Ein Gespräch mit Ursula Schuller-Munteanu, Fachärztin für Psychiatrie und leitende Oberärztin und PJ-Beauftragte an der LVR-Klinik in Bonn. Von Isabella Kügler und Regina Einig

Ursula Schuller-Munteanu
Ursula Schuller-Munteanu, Fachärztin für Psychiatrie und leitende Oberärztin und PJ-Beauftragte an der LVR-Klinik in Bonn.
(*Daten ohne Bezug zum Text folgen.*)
Lemma long_opens pktType dcid scid token payload pn acked k largest rest : (pktType = quicInitialType \/ pktType = quicHandshakeType) -> (pktType = quicHandshakeType -> token = []) ->
  longSizes dcid scid token payload -> keys_ok k -> fits largest pn acked ->
  let packet := buildLong [] pktType dcid scid token payload pn acked k in
  exists hdr, quicParseLongHeader (packet ++ rest) = Some (hdr, zlen packet) /\ hd_version hdr = quicVersion1 /\ hd_pktType hdr = (if pktType =? quicInitialType then quicPktInitial else quicPktHandshake) /\
    hd_dcid hdr = dcid /\ hd_scid hdr = scid /\ hd_token hdr = token /\ quicDecryptPacket packet hdr k largest = Some (pn, sentPayload payload pn acked) /\
    quicIsLongHeader (packet ++ rest) = true /\ (forall n, quicPacketDCID (packet ++ rest) n = dcid) /\ 0 < zlen packet.
Proof.
  intros Ht Htk (Hd & Hs & Htok & Hpay) Hk Hfit packet. pose proof (decode_encode _ _ _ Hfit) as Hdec. pose proof Hfit as (Hpn & Ha & _ & Hdiff & _). destruct (encode_spec pn acked Hpn Ha Hdiff) as (len & Hlen4 & E & _). assert (Hlen : 1 <= len <= 4) by lia. rewrite E in Hdec. destruct Hdec as (Hdec & _ & _).
  pose proof (buildLong_shape pktType dcid scid token payload pn acked k len Hd Hs E) as Hshape. fold packet in Hshape. cbv zeta in Hshape. set (plain := sentPayload payload pn acked) in *.
  set (head := longHead pktType dcid scid token (len + zlen plain + k_overhead k)) in *. set (pnb := be_bytes (Z.to_nat len) (pn mod pnWindow len)) in *. set (ct := k_seal k _ plain _) in *. set (first := longFirst pktType len) in *.
  destruct (longFirst_bits pktType len Ht Hlen) as (F1 & F2 & F3). fold first in F1, F2, F3. destruct (read_number pn len ct ltac:(lia) Hlen) as [Hread Hpnb]. fold pnb in Hread, Hpnb.
  assert (Hplain : 4 <= len + zlen plain /\ zlen plain < 2 ^ 61 + 4) by (unfold plain, sentPayload; rewrite E; cbn [snd]; pose proof (padded_len payload len ltac:(lia)); lia). assert (Hct : zlen ct = zlen plain + 16) by (unfold ct; rewrite (ko_len k Hk), (ko_overhead k Hk); done).
  set (sample := ztake 16 (zdrop (4 - zlen pnb) ct)). set (pnm := masked (k_mask k sample) 0 pnb). assert (Epk : packet = hpFirst k first sample :: head ++ pnm ++ ct) by (rewrite Hshape, <- Hpnb; apply apply_protection; lia).
  destruct (first_kept first (znth (k_mask k sample) 0)) as [_ K1]. fold (hpFirst k first sample) in K1. assert (K2 : Z.land (hpFirst k first sample) 0x30 = Z.land first 0x30) by (apply lxor_land_keep; unfold firstBits; replace (Z.land first 128 =? 0) with false by lia; reflexivity).
  assert (Hbody : zlen (pnm ++ ct) = len + zlen plain + k_overhead k) by (unfold pnm; rewrite zlen_app, zlen_masked, Hpnb, Hct, (ko_overhead k Hk); lia).
  assert (Hparse : quicParseLongHeader (packet ++ rest) = Some (mkHeader (if pktType =? quicInitialType then quicPktInitial else quicPktHandshake) quicVersion1 dcid scid token (1 + zlen head) (1 + zlen head) (len + zlen plain + k_overhead k), zlen packet)).
  { pose proof (parse_long (hpFirst k first sample) pktType dcid scid token (pnm ++ ct) rest Ht ltac:(rewrite K1; done) ltac:(rewrite K2; done) Hd Hs Htok ltac:(rewrite Hbody, (ko_overhead k Hk); lia) Htk) as P. cbv zeta in P. rewrite Hbody in P. fold head in P. rewrite zlen_cons in P.
    rewrite Epk. cbn [app] in P |- *. rewrite <- !app_assoc in *. exact P. }
  eexists. split; [exact Hparse |]. cbn [hd_version hd_pktType hd_dcid hd_scid hd_token]. pose proof (zlen_nonneg head). pose proof (zlen_nonneg rest). assert (Hpos : 0 < zlen packet) by (rewrite Epk, zlen_cons; pose proof (zlen_nonneg (head ++ pnm ++ ct)); lia).
  split_and!; try done.
  - unfold quicDecryptPacket. cbn [hd_pnOffset hd_payloadOff hd_payloadLen]. rewrite Epk. unfold pnm, sample. rewrite remove_protection by (rewrite ?Hpnb; try done; lia). fold sample. rewrite Hpnb. replace (len =? 0) with false by lia.
    assert (Hdr : zdrop (1 + zlen head) (first :: head ++ pnb ++ ct) = pnb ++ ct) by (rewrite <- zlen_cons with (x := first); exact (zdrop_app_exact (first :: head) (pnb ++ ct))). rewrite Hdr, Hread, Hdec. pose proof (ko_overhead k Hk). pose proof (zlen_nonneg plain). replace (_ <? _) with false by lia.
    assert (Htake : ztake (1 + zlen head + len) (first :: head ++ pnb ++ ct) = first :: head ++ pnb) by (replace (1 + zlen head + len) with (zlen (first :: head ++ pnb)) by (rewrite zlen_cons, zlen_app; lia); replace (first :: head ++ pnb ++ ct) with ((first :: head ++ pnb) ++ ct) by (cbn; by rewrite <- app_assoc); apply ztake_app_exact).
    assert (Hsl : zslice (first :: head ++ pnb ++ ct) (1 + zlen head + len) (1 + zlen head + (len + zlen plain + k_overhead k)) = ct).
    { replace (first :: head ++ pnb ++ ct) with ((first :: head ++ pnb) ++ ct ++ []) by (cbn; by rewrite app_nil_r, <- app_assoc). apply zslice_app_mid; [rewrite zlen_cons, zlen_app; lia | rewrite Hct, (ko_overhead k Hk); lia]. }
    rewrite Htake, Hsl. unfold keys_decrypt, ct. by rewrite (ko_open k Hk).
  - unfold quicIsLongHeader. rewrite zlen_app. replace (0 <? _) with true by lia. rewrite Epk. change (znth ((hpFirst k first sample :: ?l) ++ rest) 0) with (hpFirst k first sample). unfold quicLongHeaderBit. rewrite K1. cbn [andb]. by replace (_ =? 0) with false by lia.
  - intros n. destruct (longHead_dcid pktType dcid scid token (len + zlen plain + k_overhead k)) as (tl & Eh). fold head in Eh.
    assert (Edata : packet ++ rest = [hpFirst k first sample; 0; 0; 0; 1; zlen dcid] ++ dcid ++ tl ++ pnm ++ ct ++ rest) by (rewrite Epk, Eh; cbn [app]; repeat (rewrite <- app_assoc; cbn [app]); done).
    rewrite Edata. unfold quicPacketDCID. change (znth ([hpFirst k first sample; 0; 0; 0; 1; zlen dcid] ++ ?l) 0) with (hpFirst k first sample). change (znth ([hpFirst k first sample; 0; 0; 0; 1; zlen dcid] ++ ?l) 5) with (zlen dcid).
    unfold quicLongHeaderBit. rewrite K1. replace (Z.land first 128 =? 0) with false by lia. rewrite !zlen_app. change (zlen [_; _; _; _; _; _]) with 6. pose proof (zlen_nonneg dcid). pose proof (zlen_nonneg tl). pose proof (zlen_nonneg pnm). pose proof (zlen_nonneg ct).
    replace (_ =? 0) with false by lia. replace (_ <? 6) with false by lia. replace (_ <? 6 + _) with false by lia. cbn [orb]. by apply zslice_app_mid.
Qed.
Section Received.
Context (env : contentEnv) (r : Response) (sw : option contentWriter) (file : bytes) (v : contentValidators) (contentType : bytes) (cfg : option sendFileConfig).

(** The headers of the response that say which bytes of which version it has. *)
Definition describes (headers : list field) (contentRange : bytes) : Prop :=
  (str "etag", v_etag v) ∈ headers /\ (contentRange <> [] -> (str "content-range", contentRange) ∈ headers).

Lemma contentHeaders_in contentRange len : describes (contentHeaders v contentRange cfg len) contentRange.
Proof.
  unfold contentHeaders. split.
  - apply elem_of_app. left. apply list_elem_of_further, list_elem_of_here.
  - intros H. apply elem_of_app. right. apply elem_of_app. left. destruct (bytes_eqb contentRange []) eqn:E; [by apply bytes_eqb_spec in E | by apply list_elem_of_here].
Qed.

Lemma serve_range method status start len contentRange s : match sw with Some w => writer_ok w | None => True end -> 0 <= start -> 0 <= len -> bytes_eqb method (str "HEAD") = false ->
  forallb notBreak (v_etag v) = true -> forallb notBreak contentRange = true ->
  serveRange env r sw file v contentType cfg method status start len contentRange = Some s ->
  (sv_calls s <> [] -> let '(st, headers, body) := received s in st = status /\ describes headers contentRange /\ exists rest, zslice file start (start + len) = body ++ rest) /\
  (sv_err s = None -> let '(st, headers, body) := received s in st = status /\ describes headers contentRange /\ body = zslice file start (start + len) /\ zlen body = len).
Proof.
  intros Hok Hs Hl Hm He Hr. unfold serveRange. pose proof (contentHeaders_in contentRange len) as Hd. set (hdrs := contentHeaders v contentRange cfg len) in *. destruct sw as [w |].
  - destruct (writeFault env 0) as [e |]. { intros [= <-]. cbn. split; [| done]. intros _. split_and!; [done | done | by exists (zslice file start (start + len))]. }
    rewrite Hm. destruct (streamFileRange env w file start len _ 1 _) as [[calls e] |] eqn:E; [| done]. intros [= <-].
    apply stream_range in E as (new & rest & -> & E2 & E3); [| done | done | done]. cbn [received sv_calls sv_err app].
    split; [intros _; split_and!; [done | done | by exists rest] |]. intros H. destruct (E3 H) as (-> & E4 & _). rewrite app_nil_r in E2. split_and!; [done | done | done | lia].
  - unfold sendFileBuffered. destruct (sendFileBufferedMax <? len); [intros [= <-]; by split |].
    assert (Hk : describes (r_Headers (setHeaders r hdrs)) contentRange).
    { destruct Hd as [D1 D2]. split; [| intros H; specialize (D2 H)].
      - apply (setHeaders_in _ r) in D1; [| by vm_compute]. cbn [fst snd] in D1. by rewrite (sanitize_same (v_etag v)) in D1.
      - apply (setHeaders_in _ r) in D2; [| by vm_compute]. cbn [fst snd] in D2. by rewrite (sanitize_same contentRange) in D2. }
    destruct (readSection env file start len) as [body [e |]] eqn:E; intros [= <-]; split; [done | done | done |]. intros _. cbn. destruct (readSection_whole env file start len body Hs Hl E). by split_and!.
Qed.
End Received.

(** ** Entity tags *)

Lemma appendHex_64 dst n : is_u64 n -> exists s, appendHex dst n = dst ++ s /\ spells hexValid hexLookup 16 s n.
Proof.
  intros Hn. unfold is_u64 in Hn. unfold appendHex. destruct (n =? 0) eqn:E. { exists [48]. assert (n = 0) as -> by lia. done. }
  exists (appendHexLoop 16 n []). split; [done |]. destruct (appendHexLoop_spec 16 n [] 0) as (H & _); [simpl; lia | done | constructor |].
  cbv zeta in H. change (zlen (@nil Z)) with 0 in H. by rewrite Z.mul_1_r, Z.add_0_r in H.
Qed.

Lemma fileETag_form fi : exists a b, fileETag fi = 34 :: (a ++ 45 :: b) ++ [34] /\ spells hexValid hexLookup 16 a (u64 (fi_UnixNano fi)) /\ spells hexValid hexLookup 16 b (u64 (fi_Size fi)).
Proof.
  unfold fileETag. destruct (appendHex_64 [34] (u64 (fi_UnixNano fi)) (u64_range _)) as (a & -> & Ha).
  destruct (appendHex_64 (([34] ++ a) ++ [45]) (u64 (fi_Size fi)) (u64_range _)) as (b & -> & Hb). exists a, b. split; [| done]. cbn [app]. by rewrite <- !app_assoc.
Qed.

Lemma hex_no c s n : spells hexValid hexLookup 16 s n -> hexValid c = false -> c ∉ s.
Proof. intros [H _] Hc Hin. rewrite forallb_forall in H. apply list_elem_of_In in Hin. rewrite H in Hc by done. done. Qed.

Lemma split_unique {A} `{EqDecision A} (a a' b b' : list A) c : c ∉ a -> c ∉ a' -> a ++ c :: b = a' ++ c :: b' -> a = a' /\ b = b'.
Proof.
  revert a'. induction a as [| x a IH]; intros [| x' a'] Ha Ha' E; cbn [app] in E; [by inversion E | inversion E; subst; destruct Ha'; by apply list_elem_of_here | inversion E; subst; destruct Ha; by apply list_elem_of_here |].
  inversion E; subst. apply not_elem_of_cons in Ha as [_ Ha], Ha' as [_ Ha']. destruct (IH a' Ha Ha' H1) as [-> ->]. done.
Qed.

(** Two versions of a file have the same tag only if size and time agree. *)
Definition sameVersion (fi fi' : fileInfo) : Prop := fi_UnixNano fi = fi_UnixNano fi' /\ fi_Size fi = fi_Size fi'.
Definition fileInfo_ok (fi : fileInfo) : Prop := 0 <= fi_Size fi < 2 ^ 63.

Lemma fileETag_same fi fi' : fileInfo_ok fi -> fileInfo_ok fi' -> fileETag fi = fileETag fi' <-> sameVersion fi fi'.
Proof.
  intros Hf Hf'. split; [| intros [H1 H2]; unfold fileETag; by rewrite H1, H2].
  destruct (fileETag_form fi) as (a & b & -> & Ha & Hb), (fileETag_form fi') as (a' & b' & -> & Ha' & Hb'). intros [= E]. apply app_inj_tail in E as [E _].
  apply split_unique in E as [-> ->]; [| by eapply hex_no | by eapply hex_no]. destruct Ha as [_ Ha], Ha' as [_ Ha'], Hb as [_ Hb], Hb' as [_ Hb']. unfold fileInfo_ok in *.
  assert (U : forall x y, is_i64 x -> is_i64 y -> u64 x = u64 y -> x = y).
  { unfold is_i64, u64. intros x y Hx Hy E. pose proof (Z.div_mod x (2 ^ 64)). pose proof (Z.div_mod y (2 ^ 64)). pose proof (Z.mod_pos_bound x (2 ^ 64)). lia. }
  split; apply U; try congruence; unfold is_i64; try lia; unfold fi_UnixNano, i64; pose proof (Z.mod_pos_bound (fi_sec fi * 1000000000 + fi_nsec fi + 2 ^ 63) (2 ^ 64)); pose proof (Z.mod_pos_bound (fi_sec fi' * 1000000000 + fi_nsec fi' + 2 ^ 63) (2 ^ 64)); lia.
Qed.

(** A tag as it is written in a list, after some separators. *)
Record tagItem := mkTagItem { t_sep : bytes; t_weak : bool; t_opaque : bytes }.
Definition quoted (s : bytes) : bytes := 34 :: s ++ [34].
Definition writeTag (t : tagItem) : bytes := t_sep t ++ (if t_weak t then str "W/" else []) ++ quoted (t_opaque t).
Definition tag_ok (t : tagItem) : Prop := forallb isListSeparator (t_sep t) = true /\ forallb isETagChar (t_opaque t) = true.

(** The end of a list: nothing more, or something that is no tag. *)
Inductive listEnd : bytes -> Prop :=
  | end_empty sep : forallb isListSeparator sep = true -> listEnd sep
  | end_other sep c s : forallb isListSeparator sep = true -> isListSeparator c = false -> c <> 42 -> scanETag (c :: s) = None -> listEnd (sep ++ c :: s).

Lemma skip_separators sep s : forallb isListSeparator sep = true -> skipListSeparators (sep ++ s) = skipListSeparators s.
Proof. induction sep as [| c sep IH]; [done |]. cbn [forallb app skipListSeparators]. intros H. apply andb_true_iff in H as [-> H]. by apply IH. Qed.

Lemma skip_solid c s : isListSeparator c = false -> skipListSeparators (c :: s) = c :: s.
Proof. intros H. cbn [skipListSeparators]. by rewrite H. Qed.

Lemma scan_from tag o rest : forallb isETagChar o = true -> scanETagFrom tag (o ++ 34 :: rest) = Some (tag ++ o ++ [34], rest).
Proof.
  revert tag. induction o as [| c o IH]; intros tag H; [done |]. cbn [forallb] in H. apply andb_true_iff in H as [Hc H]. cbn [app scanETagFrom].
  replace (c =? 34) with false by (unfold isETagChar in Hc; lia). rewrite Hc. cbn [negb]. rewrite IH by done. by rewrite <- app_assoc.
Qed.

Lemma scan_quoted weak o rest : forallb isETagChar o = true -> scanETag ((if weak : bool then str "W/" else []) ++ quoted o ++ rest) = Some (quoted o, weak, rest).
Proof.
  intros H. unfold scanETag, quoted. cbn [app]. assert (L : (zlen (34 :: (o ++ [34]) ++ rest) <? 2) = false) by (rewrite zlen_cons, !zlen_app; pose proof (zlen_nonneg o); pose proof (zlen_nonneg rest); change (zlen [34]) with 1; lia).
  assert (S : scanETagFrom [34] ((o ++ [34]) ++ rest) = Some (34 :: o ++ [34], rest)) by (rewrite <- app_assoc; cbn [app]; by rewrite scan_from).
  destruct weak.
  - change (str "W/" ++ 34 :: (o ++ [34]) ++ rest) with (87 :: 47 :: 34 :: (o ++ [34]) ++ rest). change (weakPrefix (87 :: 47 :: 34 :: (o ++ [34]) ++ rest)) with true. cbv iota zeta. change (zdrop 2 (87 :: 47 :: 34 :: (o ++ [34]) ++ rest)) with (34 :: (o ++ [34]) ++ rest).
    rewrite L. change (znth (34 :: _) 0 =? 34) with true. cbn [negb orb]. change (zdrop 1 (34 :: (o ++ [34]) ++ rest)) with ((o ++ [34]) ++ rest). by rewrite S.
  - cbn [app]. assert (W : weakPrefix (34 :: (o ++ [34]) ++ rest) = false) by (unfold weakPrefix, bytes_eqb; apply bool_decide_eq_false_2; unfold ztake; cbn; done).
    rewrite W. cbv iota zeta. rewrite L. change (znth (34 :: _) 0 =? 34) with true. cbn [negb orb]. change (zdrop 1 (34 :: (o ++ [34]) ++ rest)) with ((o ++ [34]) ++ rest). by rewrite S.
Qed.

Definition tagMatches (current : bytes) (strong : bool) (t : tagItem) : bool := bytes_eqb (quoted (t_opaque t)) current && negb (strong && t_weak t).

Lemma tag_list_loop tags tail fuel current strong : Forall tag_ok tags -> listEnd tail -> (length tags < fuel)%nat ->
  etagListLoop fuel (concat (map writeTag tags) ++ tail) current strong = existsb (tagMatches current strong) tags.
Proof.
  intros Ht He. revert fuel. induction Ht as [| t tags [Hs Ho] Ht IH]; intros fuel Hf; (destruct fuel as [| fuel]; [cbn in Hf; lia |]); cbn [etagListLoop map concat].
  - cbn [app existsb]. destruct He as [sep Hsep | sep c s Hsep Hc Hstar Hscan]; [rewrite <- (app_nil_r sep) |]; rewrite skip_separators by done; [done |]. rewrite skip_solid, bytes_eqb_nil_cons by done.
    change (znth (c :: s) 0) with c. rewrite (proj2 (Z.eqb_neq c 42)) by done. by rewrite Hscan.
  - rewrite <- !app_assoc. set (rest := concat (map writeTag tags) ++ tail).
    assert (Hhd : exists c s, (if t_weak t then str "W/" else []) ++ quoted (t_opaque t) ++ rest = c :: s /\ isListSeparator c = false /\ c <> 42) by (destruct (t_weak t); do 2 eexists; (split; [reflexivity |]); split; done).
    destruct Hhd as (c & s & Hhd & Hc & Hstar). pose proof (scan_quoted (t_weak t) (t_opaque t) rest Ho) as Hscan. rewrite Hhd in Hscan.
    assert (skipListSeparators (writeTag t ++ rest) = c :: s) as -> by (unfold writeTag; rewrite <- !app_assoc, skip_separators, Hhd by done; by apply skip_solid). rewrite bytes_eqb_nil_cons.
    change (znth (c :: s) 0) with c. rewrite (proj2 (Z.eqb_neq c 42)) by done. rewrite Hscan. cbn [existsb]. unfold tagMatches at 1. destruct (bytes_eqb (quoted (t_opaque t)) current && negb (strong && t_weak t)); [done |]. cbn [orb]. apply IH. cbn [length] in Hf. lia.
Qed.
Foto: LVR.

Frau Schuller-Munteanu, das Bundesministerium für Gesundheit hat Ende letzten Jahres einen Entwurf für ein Hochschulstudium der Psychotherapie vorgelegt, das mit Approbation und Staatsexamen schließt und für gutachterliche Tätigkeiten und teilweise zur Verschreibung von Psychopharmaka ermächtigen soll. Die Pflicht zur somatischen Abklärung psychischer Störungen soll ersatzlos gestrichen werden. Die Deutsche Gesellschaft für Psychologie, Psychiatrie und Nervenheilkunde spricht von der Gefährdung der Patientensicherheit und von einer Abspaltung von psychisch erkrankten Menschen aus dem medizinischen System. Wie bewerten Sie diese Debatte?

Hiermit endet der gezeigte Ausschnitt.